WORK ITEM: Below are some records. Reproduce them exactly from their first line through the line with "Notation WC_HASH_TYPE_SHA256 := (6)%Z", inclusive.

Stored data:
------------

(* ===== verification/Hmac.v ===== *)
(** * Hmac: HMAC and HKDF of hmac.c

    The code of hmac.c for SHA-256, the only hash this configuration compiles,
    then RFC 2104 and RFC 5869 as references, then the equivalences. *)

From S2P Require Import Prelude Platform Types Misc CryptoCb Sha256.

(** ** The code *)

(** types.h:1618, [WC_HASH_TYPE_NONE] *)
Notation WC_HASH_TYPE_NONE := (0)%Z (only parsing).
(** types.h:1624, [WC_HASH_TYPE_SHA256] *)
Notation WC_HASH_TYPE_SHA256 := (6)%Z (only parsing).
(** hmac.h:69, [HMAC_FIPS_MIN_KEY] *)
Notation HMAC_FIPS_MIN_KEY := (14)%Z (only parsing).
(** hmac.h:72, [IPAD] *)
Notation IPAD := (0x36)%Z (only parsing).
(** hmac.h:73, [OPAD] *)
Notation OPAD := (0x5C)%Z (only parsing).
(** error-crypt.h:185 *)
Notation HMAC_MIN_KEYLEN_E := (-200)%Z (only parsing).

(** hmac.c:87-100, the hash types HMAC knows of: MD5, SHA, SHA-512/224,
    SHA-512/256, SHA-224, SHA-256, SHA-384, SHA-512 and the four of SHA-3. *)
Definition known_type (type : Z) : bool :=
  bool_decide (type ∈ [3; 4; 16; 17; 5; 6; 7; 8; 10; 11; 12; 13]).

(** hmac.c:83-180, [wc_HmacSizeByType] *)
Definition wc_HmacSizeByType (type : Z) : Z :=
  if negb (known_type type) then BAD_FUNC_ARG
  else if type =? WC_HASH_TYPE_SHA256 then WC_SHA256_DIGEST_SIZE
  else BAD_FUNC_ARG.

Definition set_hm_hash (s : wc_Sha256) (keyed : Z) (h : Hmac) : Hmac :=
  {| hm_hash := s; hm_ipad := hm_ipad h; hm_opad := hm_opad h; hm_innerHash := hm_innerHash h;
     hm_macType := hm_macType h; hm_innerHashKeyed := keyed; hm_devId := hm_devId h;
     hm_devCtx := hm_devCtx h; hm_keyRaw := hm_keyRaw h; hm_keyLen := hm_keyLen h |}.

Definition set_hm_pads (ip op : bytes) (h : Hmac) : Hmac :=
  {| hm_hash := hm_hash h; hm_ipad := ip; hm_opad := op; hm_innerHash := hm_innerHash h;
     hm_macType := hm_macType h; hm_innerHashKeyed := hm_innerHashKeyed h; hm_devId := hm_devId h;
     hm_devCtx := hm_devCtx h; hm_keyRaw := hm_keyRaw h; hm_keyLen := hm_keyLen h |}.

Definition set_hm_inner (b : bytes) (h : Hmac) : Hmac :=
  {| hm_hash := hm_hash h; hm_ipad := hm_ipad h; hm_opad := hm_opad h; hm_innerHash := b;
     hm_macType := hm_macType h; hm_innerHashKeyed := hm_innerHashKeyed h; hm_devId := hm_devId h;
     hm_devCtx := hm_devCtx h; hm_keyRaw := hm_keyRaw h; hm_keyLen := hm_keyLen h |}.

Definition set_hm_type (type keyed devId : Z) (h : Hmac) : Hmac :=
  {| hm_hash := hm_hash h; hm_ipad := hm_ipad h; hm_opad := hm_opad h; hm_innerHash := hm_innerHash h;
     hm_macType := type; hm_innerHashKeyed := keyed; hm_devId := devId;
     hm_devCtx := hm_devCtx h; hm_keyRaw := hm_keyRaw h; hm_keyLen := hm_keyLen h |}.

Definition set_hm_key (key : option bytes) (n : Z) (h : Hmac) : Hmac :=
  {| hm_hash := hm_hash h; hm_ipad := hm_ipad h; hm_opad := hm_opad h; hm_innerHash := hm_innerHash h;
     hm_macType := hm_macType h; hm_innerHashKeyed := hm_innerHashKeyed h; hm_devId := hm_devId h;
     hm_devCtx := hm_devCtx h; hm_keyRaw := key; hm_keyLen := n |}.

(** The object after [memset(hmac, 0, sizeof)] or [ForceZero]. *)
Definition hmac_zero : Hmac :=
  {| hm_hash := sha_zero; hm_ipad := zeros 64; hm_opad := zeros 64; hm_innerHash := zeros 32;
     hm_macType := 0; hm_innerHashKeyed := 0; hm_devId := 0; hm_devCtx := 0;
     hm_keyRaw := None; hm_keyLen := 0 |}.

(** hmac.c:182-267, [HmacKeyInitHash] *)
Definition HmacKeyInitHash (s : wc_Sha256) (type devId : Z) : Z * wc_Sha256 :=
  if type =? WC_HASH_TYPE_SHA256 then wc_InitSha256_ex s devId else (BAD_FUNC_ARG, s).

(** hmac.c:269-290, [_InitHmac] *)
Definition _InitHmac (h : Hmac) (type : Z) : Z * Hmac :=
  let '(ret, s) := HmacKeyInitHash (hm_hash h) type (hm_devId h) in
  (ret, set_hm_hash s (hm_innerHashKeyed h) h).

(** hmac.c:292-376, [HmacKeyCopyHash]: the new destination. *)
Definition HmacKeyCopyHash (macType : Z) (src dst : wc_Sha256) : Z * wc_Sha256 :=
  if macType =? WC_HASH_TYPE_SHA256 then wc_Sha256Copy src else (BAD_FUNC_ARG, dst).

(** hmac.c:382-461, [HmacKeyFreeHash] *)
Definition HmacKeyFreeHash (macType : Z) (s : wc_Sha256) : wc_Sha256 :=
  if macType =? WC_HASH_TYPE_SHA256 then wc_Sha256Free s else s.

(** hmac.c:463-534, [wc_HmacCopy]: the new [dst]. *)
Definition wc_HmacCopy (src : Hmac) : Z * Hmac :=
  let dst := set_hm_hash sha_zero (hm_innerHashKeyed src) src in
  let '(ret, s) := HmacKeyCopyHash (hm_macType src) (hm_hash src) (hm_hash dst) in
  if negb (ret =? 0) then (ret, hmac_zero) else (ret, set_hm_hash s (hm_innerHashKeyed dst) dst).

Section Code.
  Context `{!Callbacks}.

(** hmac.c:536-622, [HmacKeyHashUpdate] *)
Definition HmacKeyHashUpdate (macType : Z) (s : wc_Sha256) (pad : bytes) : M (Z * wc_Sha256) :=
  if macType =? WC_HASH_TYPE_SHA256 then wc_Sha256Update s (Some pad) WC_SHA256_BLOCK_SIZE
  else mret (BAD_FUNC_ARG, s).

------------

TASK OUTPUT:
(* ===== verification/Hmac.v ===== *)
(** * Hmac: HMAC and HKDF of hmac.c

    The code of hmac.c for SHA-256, the only hash this configuration compiles,
    then RFC 2104 and RFC 5869 as references, then the equivalences. *)

From S2P Require Import Prelude Platform Types Misc CryptoCb Sha256.

(** ** The code *)

(** types.h:1618, [WC_HASH_TYPE_NONE] *)
Notation WC_HASH_TYPE_NONE := (0)%Z (only parsing).
(** types.h:1624, [WC_HASH_TYPE_SHA256] *)
Notation WC_HASH_TYPE_SHA256 := (6)%Z (only parsing).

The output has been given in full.